Source records START
Lemma mem_is_put f m r o n x : mem_is f m -> 0 <= r < 4 -> (o, n) ∈ cells r ->
  mem_is (set_cell r o (wrap (8 * Z.of_nat n) x) f) (st n m (base r + o) x) /\
  agree (fun b => ~ region b) m (st n m (base r + o) x).
Proof.
  intros Hm Hr Hc. pose proof (cells_bounds r _ Hr Hc) as [B1 B2]. cbn [fst snd] in *. split.
  - intros r' o' n' Hr' Hc'. unfold set_cell. pose proof (cells_bounds r' _ Hr' Hc') as [B1' B2']. cbn [fst snd] in *.
    destruct (Z.eqb_spec r' r) as [->|Hne]; cbn [andb].
    + destruct (Z.eqb_spec o' o) as [->|Hne].
      * rewrite (cells_size r o n' n Hr Hc' Hc). apply ld_st_gen.
      * rewrite ld_st_other; [by apply Hm|]. destruct (cells_apart r (o, n) (o', n') Hr Hc Hc'); cbn [fst snd] in *; lia.
    + rewrite ld_st_other; [by apply Hm|]. destruct (Hbase r r' Hr Hr' ltac:(congruence)); lia.
  - apply agree_st. intros b Hin Hb. apply Hb. exists r. split; [done|]. unfold in_range in *. lia.
Qed.
End memory.

(** ** States of the test *)

Fixpoint mval (l : list (Z * Z)) (f : Z -> Z) (i : Z) : Z :=
  match l with [] => f i | (k, x) :: l => if i =? k then x else mval l f i end.
Definition is_base (i : Z) : bool := (i =? IA32_MSR_FS_BASE) || (i =? IA32_MSR_GS_BASE).
Definition count_fields : list Z := [0x400E; 0x4010; 0x4014].
Definition region_base (data : Z) (v : VCPU) (r : Z) : Z :=
  if r =? 0 then data else if r =? 1 then vcpu_msrstore v else if r =? 2 then vcpu_exit_msrload v else vcpu_entry_msrload v.

Section states.
Context {a : subarch} {q : guest_cpu}.
#[local] Hint Extern 0 Device => exact (q_device a q) : typeclass_instances.
#[local] Hint Extern 0 Cpu => exact (q_cpu a q) : typeclass_instances.
#[local] Hint Extern 0 Guest => exact (q_guest a q) : typeclass_instances.
Abbreviation at_ := (at_ (a := a) (q := q)).
Abbreviation exited := (exited a q).
Context (data : Z) (v : VCPU).
Abbreviation base := (region_base data v).
Hypothesis Hbase : forall r r', 0 <= r < 4 -> 0 <= r' < 4 -> r <> r' ->
  base r + region_size r <= base r' \/ base r' + region_size r' <= base r.
Context (p0 : pst) (m0 : mem).
(** The fields with the addresses of the areas. *)
Hypothesis Hareas : vm64 a p0 0x2006 = vcpu_msrstore v /\ vm64 a p0 0x2008 = vcpu_exit_msrload v /\ vm64 a p0 0x200A = vcpu_entry_msrload v.

(** The processor with the changes [l] of MSRs since [p0] and [n] entries in each area: in the hypervisor, and in the guest. *)
Record ms_common (n : Z) (p : pst) : Prop := {
  mc_counts : vm a p 0x400E = n /\ vm a p 0x4010 = n /\ vm a p 0x4014 = n;
  mc_vm enc : outside count_fields enc = true -> exit_field enc = false -> vm a p enc = vm a p0 enc }.
Record host_ms (l : list (Z * Z)) (n : Z) (p : pst) : Prop := {
  hm_common : ms_common n p;
  hm_msr i : is_base i = false -> p_msr p i = mval l (p_msr p0) i;
  hm_bases : vm a p 0x680E = 0 /\ vm a p 0x6810 = 0 }.
Record guest_ms (l : list (Z * Z)) (n : Z) (p : pst) : Prop := {
  gm_common : ms_common n p;
  gm_msr i : is_base i = false -> p_msr p i = mval l (p_msr p0) i;
  gm_bases : p_msr p IA32_MSR_FS_BASE = 0 /\ p_msr p IA32_MSR_GS_BASE = 0;
  gm_runs : p_guest p = true }.
(** With the memory. *)
Definition hinv (l : list (Z * Z)) (n : Z) (f : Z -> Z -> Z) (w : world) : Prop :=
  exists p m, at_ w p m /\ host_ms l n p /\ mem_is base f m /\ agree (fun b => ~ region base b) m0 m.
Definition ginv (l : list (Z * Z)) (n : Z) (f : Z -> Z -> Z) (w : world) : Prop :=
  exists p m, at_ w p m /\ guest_ms l n p /\ mem_is base f m /\ agree (fun b => ~ region base b) m0 m.

(** ** Rules *)

Lemma h_rmsr i l n f w (Q : Z -> world -> Prop) : hinv l n f w -> q_readable q i = true -> is_base i = false ->
  (forall w', hinv l n f w' -> Q (u64 (mval l (p_msr p0) i)) w') -> wp (rdmsr_ i) Q w.
Proof.
  intros (p & m & H & Hh & Hf & Ha) Hr Hi HQ. eapply wp_rmsr; [exact H|exact Hr|]. intros w' H'.
  rewrite (hm_msr _ _ _ Hh i Hi). apply HQ. by exists p, m.
Qed.
Lemma host_set l n p i x : host_ms l n p -> is_base i = false -> host_ms ((i, x) :: l) n (set_msr i x p).
Proof.
  intros [Hc Hm Hb] Hi. constructor; [by destruct Hc|..|done]. intros j Hj. cbn [mval]. destruct (Z.eqb_spec j i) as [->|Hne].
  - apply msr_set_eq.
  - rewrite msr_set_ne by (by apply Z.eqb_neq). by apply Hm.
Qed.
Lemma h_wmsr i x l n f w (Q : unit -> world -> Prop) : hinv l n f w -> q_writable q i = true -> is_base i = false ->
  (forall w', hinv ((i, u64 x) :: l) n f w' -> Q tt w') -> wp (wrmsr64 i x) Q w.
Proof.
  intros (p & m & H & Hh & Hf & Ha) Hr Hi HQ. eapply wp_wmsr; [exact H|exact Hr|]. intros w' H'.
  apply HQ. exists (set_msr i (u64 x) p), m. split; [exact H'|]. split; [by apply host_set|done].
Qed.
Lemma h_counts k l n f w (Q : unit -> world -> Prop) : hinv l n f w -> is_u 32 k ->
  (forall w', hinv l k f w' -> Q tt w') -> wp (set_counts a k) Q w.
Proof.
  intros (p & m & H & [[Hc Hv] Hm Hb] & Hf & Ha) Hk HQ. unfold set_counts. gstep. gstep. gstep. gstep. gstep.
  assert (u32 k = k) as Ek by (by apply wrap_small). rewrite Ek in *.
  apply HQ. eexists _, m. split; [eassumption|]. split; [|done]. constructor; [constructor| |].
  - field_simp. unfold enc_bits. cbn. rewrite !wrap_small by done. done.
  - intros enc E1 E2. unfold outside, count_fields in E1. cbn in E1. rewrite negb_true_iff, !orb_false_iff in E1.
    destruct E1 as (? & ? & ? & _). rewrite !vm_set_ne by done. apply Hv; [|done].
    unfold outside, count_fields. cbn. by rewrite negb_true_iff, !orb_false_iff.
  - intros i Hi. field_simp. by apply Hm.
  - by field_simp.
Qed.
Lemma h_load k x r o l n f w (Q : Z -> world -> Prop) : hinv l n f w -> 0 <= r < 4 -> (o, k) ∈ cells r -> x = base r + o ->
  Q (f r o) w -> wp (load k x) Q w.
Proof.
  intros (p & m & H & Hh & Hf & Ha) Hr Hc -> HQ. eapply wp_load; [exact H|]. by rewrite (Hf r o k).
Qed.
Lemma h_store k x y r o l n f w (Q : unit -> world -> Prop) : hinv l n f w -> 0 <= r < 4 -> (o, k) ∈ cells r -> x = base r + o ->
  (forall w', hinv l n (set_cell r o (wrap (8 * Z.of_nat k) y) f) w' -> Q tt w') -> wp (store k x y) Q w.
Proof.
  intros (p & m & H & Hh & Hf & Ha) Hr Hc -> HQ. eapply wp_store; [exact H|]. intros w' H'.
  destruct (mem_is_put base Hbase f m r o k y Hf Hr Hc) as [Hf' Ha'].
  apply HQ. exists p. eexists. split; [exact H'|]. split; [done|]. split; [exact Hf'|]. by eapply agree_trans.
Qed.
Lemma guest_rounds_from k in_xmhf : forall iter n p0 m0 w p m, at_ w p m -> 0 <= iter -> iter + Z.of_nat k < 2 ^ 63 -> reached p0 m0 n p m ->
  wp (guest_rounds a amd64_max g es ds us mid qemu msr_bitmap_allcpu run_user barrier_lock barrier_arrived
        data_at fuel others k in_xmhf iter (with_ept_num n v))
    (fun x w' => x = (with_ept_num (Nat.iter k (num_after g) n) v, iter + Z.of_nat k) /\
       exists p' m', at_ w' p' m' /\ reached p0 m0 (Nat.iter k (num_after g) n) p' m' /\
         vm a p' 0 = Nat.iter k (vpid_after g) (vm a p 0)) w.
Proof.
  induction k as [|k IH]; intros iter n p0 m0 w p m H H0 Hk HR; cbn [guest_rounds].
  - gstep. split; [by rewrite Z.add_0_r|]. by exists p, m.
  - assert (u64 (iter + 1) = iter + 1) as -> by (apply wrap_small; unfold is_u; lia).
    gstep. gstep; [by apply Z.ltb_lt; lia|]. gstep.
    eapply guest_round_ok; [exact H|lia|exact HR|]. clear w H. intros w p1 m1 H HR1 E1.
    eapply wp_use; [eapply IH; [exact H|lia|lia|exact HR1]|]. intros x w' (-> & p2 & m2 & H2 & HR2 & E2).
    rewrite !Nat.iter_succ_r. split; [f_equal; lia|]. exists p2, m2. split; [done|]. split; [done|]. by rewrite E2, E1.
Qed.
(* ===== verification/Idt.v ===== *)
(** [handle_idt] and [dump_exception] of [src/idt.c]: what every interrupt and exception of the hypervisor and of the guest
    goes through. *)
From Stdlib Require Import String.
From S2P Require Import Prelude.
From S2P Require Import HptLemmas.
From S2P Require Import Mem.
From S2P Require Import CString.
From S2P Require Import Cmdline.
From S2P Require Import Stdio.
From S2P Require Import Io.
From S2P Require Import Smp.
From S2P Require Import Devices.
From S2P Require Import Timer.
From S2P Require Import Desc.
From S2P Require Import VmxCtls.
From S2P Require Import VmcsFields.
From S2P Require Import Vmcs.
From S2P Require Import Vcpu.
From S2P Require Import User.
From S2P Require Import Nmi.

(** [iret_info_t]: what the stub and the processor push; [i_sp] and [i_ss] are only there with 64-bit registers. *)
Record iret_info := mkIretInfo {
  i_ds : Z; i_es : Z; i_fs : Z; i_gs : Z; i_r : regs;
  i_vector : Z; i_error_code : Z; i_ip : Z; i_cs : Z; i_flags : Z; i_sp : Z; i_ss : Z }.
Definition with_ip (ip : Z) (i : iret_info) : iret_info :=
  mkIretInfo (i_ds i) (i_es i) (i_fs i) (i_gs i) (i_r i) (i_vector i) (i_error_code i) ip (i_cs i) (i_flags i) (i_sp i) (i_ss i).

(** How the handler ends: it returns to the stub, or it leaves user mode with [exit_user_mode_asm], whose argument is a stack
    pointer. *)
Inductive idt_result := Iret (value : Z) (info : iret_info) (vcpu : dcpu) | ExitUser (esp : Z).

Section idt.
Context (a : subarch) {D : Device} {C : Cpu} {M : Machine}.
Context (g : opts) (us : user_syms).
(** [g_midtable], the exception table, and the [VCPU] at an address: the fields of the devices and of VMX. *)
Context (mid : list MIDTAB) (xcph_table : list (Z * Z * Z)) (vcpus : Z -> dcpu) (vmx_vcpus : Z -> VCPU).

(** A register, and the width [_B], a [size_t]. *)
Definition long (x : Z) : varg := VNum (ptr_bits a) x.
Definition _B : varg := VNum (ptr_bits a) (ptr_bits a / 8 * 2).
(** [_P]. *)
Definition _P (vcpu : dcpu) (fmt : cstr) (args : list varg) : IO unit :=
  printf a (lit "CPU(0x%02x): " ++ fmt ++ [10])%list (VNum 32 (c_id vcpu) :: args) ≫= fun _ => mret tt.
Definition r_ext_at (r : regs) (i : nat) : Z := default 0 (r_ext r !! i).

Definition dump_exception (vcpu : dcpu) (r : regs) (info : iret_info) : IO unit :=
  _P vcpu (lit "vector:         0x%02lx") [long (i_vector info)] ≫= fun _ =>
  _P vcpu (lit "error code:     0x%04lx") [long (i_error_code info)] ≫= fun _ =>
  _P vcpu (lit "FLAGS:          0x%08lx") [long (i_flags info)] ≫= fun _ =>
  (if is_amd64 a then _P vcpu (lit "SS: 0x%04lx  SP: 0x%08lx") [long (i_ss info); long (i_sp info)] else mret tt) ≫= fun _ =>
  _P vcpu (lit "CS: 0x%04lx  IP: 0x%08lx") [long (i_cs info); long (i_ip info)] ≫= fun _ =>
  _P vcpu (lit "DS: 0x%04lx  ES: 0x%04lx") [long (i_ds info); long (i_es info)] ≫= fun _ =>
  _P vcpu (lit "FS: 0x%04lx  GS: 0x%04lx") [long (i_fs info); long (i_gs info)] ≫= fun _ =>
  _P vcpu (lit "AX: 0x%0*lx  CX: 0x%0*lx") [_B; long (r_ax r); _B; long (r_cx r)] ≫= fun _ =>
  _P vcpu (lit "DX: 0x%0*lx  BX: 0x%0*lx") [_B; long (r_dx r); _B; long (r_bx r)] ≫= fun _ =>
  _P vcpu (lit "SP: 0x%0*lx  BP: 0x%0*lx") [_B; long (r_sp r); _B; long (r_bp r)] ≫= fun _ =>
  _P vcpu (lit "SI: 0x%0*lx  DI: 0x%0*lx") [_B; long (r_si r); _B; long (r_di r)] ≫= fun _ =>
  if is_amd64 a then
    _P vcpu (lit "R8: 0x%0*lx  R9: 0x%0*lx") [_B; long (r_ext_at r 0); _B; long (r_ext_at r 1)] ≫= fun _ =>
    _P vcpu (lit "R10:0x%0*lx  R11:0x%0*lx") [_B; long (r_ext_at r 2); _B; long (r_ext_at r 3)] ≫= fun _ =>
    _P vcpu (lit "R12:0x%0*lx  R13:0x%0*lx") [_B; long (r_ext_at r 4); _B; long (r_ext_at r 5)] ≫= fun _ =>
    _P vcpu (lit "R14:0x%0*lx  R15:0x%0*lx") [_B; long (r_ext_at r 6); _B; long (r_ext_at r 7)]
  else mret tt.

(** The vectors with a handler. *)
Definition timer_idt (vcpu : dcpu) (vector : Z) (guest : bool) (info : iret_info) : N idt_result :=
  gets n_t ≫= fun t : tglob =>
  io (handle_timer_interrupt a g vcpu vector guest t) ≫= fun r : dcpu * tglob =>
  modg (set_n_t r.2) ≫= fun _ => mret (Iret 0 info r.1).
Definition device_idt (f : drops -> IO drops) (vcpu : dcpu) (info : iret_info) : N idt_result :=
  gets n_drops ≫= fun d : drops =>
  io (f d) ≫= fun d : drops => modg (set_n_drops d) ≫= fun _ => mret (Iret 0 info vcpu).

(** The [default] case: an address of the exception table, or a dump and the end. *)
Definition unknown_idt (vcpu : dcpu) (vector : Z) (guest : bool) (info : iret_info) : N idt_result :=
  match xcph_lookup xcph_table vector (i_ip info) with
  | Some cont => mret (Iret 0 (with_ip cont info) vcpu)
  | None =>
      let which := VStr (Some (lit (if guest then "guest" else "host"))) in
      io (printf a (lit "CPU(0x%02x): V Unknown %s exception" ++ [10])%list [VNum 32 (c_id vcpu); which] ≫= fun _ =>
          dump_exception vcpu (i_r info) info ≫= fun _ =>
          printf a (lit "CPU(0x%02x): ^ Unknown %s exception" ++ [10])%list [VNum 32 (c_id vcpu); which] ≫= fun _ =>
          lift (Err Halt))
  end.

(** The [switch]. *)
Definition idt_switch (self : Z) (vcpu : dcpu) (vector : Z) (guest : bool) (info : iret_info) : N idt_result :=
  if vector =? 0x02 then handle_nmi_interrupt a vcpu vector guest (i_ip info) ≫= fun _ => mret (Iret 0 info vcpu)
  else if vector =? 0x20 then timer_idt vcpu vector guest info
  else if vector =? 0x21 then device_idt (handle_keyboard_interrupt a g vcpu vector guest) vcpu info
  else if vector =? 0x22 then timer_idt vcpu vector guest info
  else if vector =? 0x23 then
    io (handle_shv_syscall a us (vmx_vcpus self) vector (i_r info)) ≫= fun esp => mret (ExitUser esp)
  else if vector =? 0x27 then
    io (pic_spurious 7) ≫= fun x => ASSERT_n (x =? 1) ≫= fun _ => mret (Iret 0 info vcpu)
  else if vector =? 0x2c then device_idt (handle_mouse_interrupt a vcpu vector guest) vcpu info
  else if vector =? 0x54 then handle_ipi_interrupt a vcpu vector guest (i_ip info) ≫= fun _ => mret (Iret 0 info vcpu)
  else unknown_idt vcpu vector guest info.

(** The vectors after which processor 1 does not use [IRET] when non-maskable interrupts are tested. *)
Definition nmi_vector (vector : Z) : bool := (vector =? 0x02) || (vector =? 0x21) || (vector =? 0x54).
Definition idt_value (vcpu : dcpu) (vector : Z) : Z :=
  b2z (opt (g_nmi_opt g) NMI_ENABLE && (c_idx vcpu =? 1) && nmi_vector vector).

Definition handle_idt (_ip : Z) (info : iret_info) : N idt_result :=
  io (get_vcpu a g mid) ≫= fun self : Z =>
  let vcpu := vcpus self in
  let vector := u8 (i_vector info) in
  let guest := truth (Z.land (i_vector info) 0x100) in
  ASSERT_n (_ip =? i_ip info) ≫= fun _ =>
  (if opt (g_nmi_opt g) NMI_ENABLE then mret tt
   else
     io (cpuid_raw 1 0) ≫= fun r : Z * Z * Z * Z =>
     ASSERT_n (Bool.eqb guest (negb (truth (Z.land r.1.2 (2 ^ 5)))))) ≫= fun _ =>
  idt_switch self vcpu vector guest info ≫= fun r : idt_result =>
  match r with
  | Iret _ info vcpu => mret (Iret (idt_value vcpu vector) info vcpu)
  | ExitUser esp => mret (ExitUser esp)
  end.
End idt.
Source records END
Task goal
Leave out every line above except those from the line with "destruct (Z.eqb_spec r'" up to and including the line with "(** The fields", and copy those exactly.

Written solution
    destruct (Z.eqb_spec r' r) as [->|Hne]; cbn [andb].
    + destruct (Z.eqb_spec o' o) as [->|Hne].
      * rewrite (cells_size r o n' n Hr Hc' Hc). apply ld_st_gen.
      * rewrite ld_st_other; [by apply Hm|]. destruct (cells_apart r (o, n) (o', n') Hr Hc Hc'); cbn [fst snd] in *; lia.
    + rewrite ld_st_other; [by apply Hm|]. destruct (Hbase r r' Hr Hr' ltac:(congruence)); lia.
  - apply agree_st. intros b Hin Hb. apply Hb. exists r. split; [done|]. unfold in_range in *. lia.
Qed.
End memory.

(** ** States of the test *)

Fixpoint mval (l : list (Z * Z)) (f : Z -> Z) (i : Z) : Z :=
  match l with [] => f i | (k, x) :: l => if i =? k then x else mval l f i end.
Definition is_base (i : Z) : bool := (i =? IA32_MSR_FS_BASE) || (i =? IA32_MSR_GS_BASE).
Definition count_fields : list Z := [0x400E; 0x4010; 0x4014].
Definition region_base (data : Z) (v : VCPU) (r : Z) : Z :=
  if r =? 0 then data else if r =? 1 then vcpu_msrstore v else if r =? 2 then vcpu_exit_msrload v else vcpu_entry_msrload v.

Section states.
Context {a : subarch} {q : guest_cpu}.
#[local] Hint Extern 0 Device => exact (q_device a q) : typeclass_instances.
#[local] Hint Extern 0 Cpu => exact (q_cpu a q) : typeclass_instances.
#[local] Hint Extern 0 Guest => exact (q_guest a q) : typeclass_instances.
Abbreviation at_ := (at_ (a := a) (q := q)).
Abbreviation exited := (exited a q).
Context (data : Z) (v : VCPU).
Abbreviation base := (region_base data v).
Hypothesis Hbase : forall r r', 0 <= r < 4 -> 0 <= r' < 4 -> r <> r' ->
  base r + region_size r <= base r' \/ base r' + region_size r' <= base r.
Context (p0 : pst) (m0 : mem).
(** The fields with the addresses of the areas. *)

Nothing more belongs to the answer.